The public has pushed back against the government’s attempt to weaken the rule of law. In 2017, Romanians staged the largest street protests in a quarter of a century after an emergency decree was passed effectively decriminalizing low-level corruption. Antigovernment protests in Bucharest, the capital, last year turned violent when the police used tear gas and water cannons to disperse the crowds.

Ms. Kovesi served as chief prosecutor of Romania’s National Anticorruption Directorate from 2013 to mid-2018. The agency was created at a time when Romania wanted to show that it was making strong efforts to tackle graft.

Since parliamentary elections in December 2016, however, the government has regularly attacked the agency — and Ms. Kovesi in particular. Critics point to the agency’s reliance on court-approved wiretaps and have suggested political motives behind some of its cases.

“What she was trying to do during her two mandates was to show that the prosecutors have no fear, that they are independent and that they can get final convictions and those convicted will pay,” said Bianca Toma, program director at the Romanian Center for European Policies, a Bucharest-based think tank. “Politicians will always, in any country, try to limit the power of those trying to investigate them.”

Ms. Kovesi is now in the running to lead the European Public Prosecutor’s Office, a new, independent agency tasked with investigating and prosecuting large-scale and cross-border crimes related to the European Union budget. The agency is expected to be operating by the end of 2020, with 22 of the bloc’s 28 member states signed up.

Ms. Toma said it was highly unusual for a member state to try to block one of its own citizens from such a powerful position in the European Union.

“It is even more unusual in the Romanian case, as this is not about politicians; this is about a high-level practitioner in the judiciary, so there shouldn’t be a place for politicians to play a role,” she said.

Ms. Kovesi could not be immediately reached for comment. But in an interview last June with The New York Times, before her ouster, she said that pressure on her office had increased “because of our investigations, because of our convictions.” She added that if the prosecutor’s independence were taken away, the job would become not merely more difficult, but impossible.

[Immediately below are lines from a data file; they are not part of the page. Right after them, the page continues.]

(** A call never stops at an assertion; the frames it writes are charged and turn out as [outcome] says. *)
Lemma send_step c (s : stream V) cwnd_left :
  ready s -> 0 < h2o_http2_conn_get_buffer_window c cwnd_left -> 0 < cn_max_frame_size c <= 0xffffff ->
  exists es bs s', h2o_http2_stream_send_pending_data c s cwnd_left = Some (conn_after c es bs, s') /\
    wire (st_id s) (cn_max_frame_size c) es bs /\ charged c s cwnd_left es s' /\ outcome s es s'.
Proof.
  intros Hrd Hb Hm.
  destruct (Z.leb_spec (st_output_window s) 0) as [Hs|Hs].
  { exists [], [], s. rewrite conn_after_nil. unfold h2o_http2_stream_send_pending_data, h2o_http2_window_get_avail.
    rewrite (proj2 (Z.leb_le _ _)) by done. split_and!; [done|constructor|..].
    - constructor; unfold body, len; simpl; done || lia.
    - apply oc_more; try done. lia. }
  pose proof (max_payload_size_spec c s cwnd_left Hb Hs ltac:(lia)) as (Hr & _ & _ & Hrm & _).
  destruct (fill_ok (st_data s) _ Hr (rd_data _ Hrd)) as [[Hf Hx]|(p & bufs & Hf & Hc & Hne & Hle & Hfull)].
  { apply send_failed; auto; lia. }
  pose proof Hrd as [Hid Hd Hst].
  unfold h2o_http2_stream_send_pending_data, send_data, h2o_http2_window_get_avail.
  rewrite (proj2 (Z.leb_gt _ _)) by done. destruct (Z.eqb_spec (calc_max_payload_size c s cwnd_left) 0); [lia|].
  rewrite Hf. cbn [mbind option_bind].
  destruct (negb (len p =? 0) || _) eqn:E.
  - destruct (commit_ok c s p (if negb (is_nil bufs) then SEND_IN_PROGRESS else st_send_state s) ltac:(lia) ltac:(lia)) as (bs & -> & Hw & _).
    set (x := if negb (is_nil bufs) then _ else _) in *. cbn [mbind option_bind].
    assert (Hch : forall s', st_output_window s' = st_output_window s - len p -> st_bytes_sent s' = st_bytes_sent s + len p ->
      st_id s' = st_id s -> st_trailers s' = st_trailers s -> charged c s cwnd_left (commit_events s p x) s').
    { intros s' ????. apply charged_intro; rewrite ?commit_events_body; auto; lia. }
    exists (commit_events s p x), bs. destruct bufs as [|v bufs]; simpl in x.
    + destruct (emptied s p x) as (s1 & Hs1 & Hs'); [done| |done| |].
      { by rewrite <- Hc, app_nil_r. }
      { apply orb_true_iff in E as [E%negb_true_iff%Z.eqb_neq|E%negb_true_iff%bool_decide_eq_false]; [left; pose proof (len_nonneg p); lia|by right]. }
      cbn zeta in Hs1, Hs'. rewrite Hs1. cbn [mbind option_bind]. eexists. split; [done|]. destruct Hs' as (? & ? & ? & ? & ?). auto.
    + cbn [mbind option_bind]. eexists. split; [done|]. split_and!; [done|apply Hch; by case_bool_decide|].
      apply remaining; try done. by rewrite Hfull.
  - apply orb_false_iff in E as [E%negb_false_iff%Z.eqb_eq E2%negb_false_iff%bool_decide_eq_true].
    destruct bufs as [|v bufs]; [|rewrite Hfull in E by done; lia]. apply len_zero in E as ->.
    destruct Hst as [[Est _]|[_ Ex]]; [|done]. exists [], [], (set_data s []). rewrite conn_after_nil. split_and!; [|constructor|..].
    + simpl. rewrite Est. simpl. by rewrite E2.
    + constructor; unfold body, len; simpl; done || lia.
    + apply oc_more; try done; [constructor; simpl; auto; constructor|congruence].
Qed.
End Step.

Mr. Toader said he would be sending information related to Ms. Kovesi’s dismissal to the justice ministers attending the European Union’s Justice and Home Affairs Council. She will be vetted this month by European parliamentary committees before a final vote.

Mr. Toader’s public opposition to Ms. Kovesi’s appointment has provoked strong reactions back home. The two largest opposition parties came out in support of her candidacy. Ludovic Orban, the leader of the largest — the National Liberal Party — urged Mr. Toader to stop his efforts to undermine her appointment, denouncing them as “harmful to Romania.”

Ms. Kovesi’s situation echoes, in some ways, that of Donald Tusk, the European Council president, who was re-elected in 2017 despite strong opposition from the government of his native Poland.

During a visit to Romania this past week, Gunther Krichbaum, a member of the German Parliament and chairman of its Committee on European Union Affairs, called on Mr. Toader to back Ms. Kovesi, noting that everything she had done was to fight for the rule of law and to combat corruption.

With the decision requiring only a majority vote, it is unlikely that Romania can block Ms. Kovesi’s appointment if it goes through.

“It’s an honor to have the chief antifraud prosecutor at the level of the Union,” said Monica Macovei, a former Romanian justice minister and now a member of the European Parliament. “It’s very bad for Romania itself, not only for the government, for them not to support a Romanian for such a position.”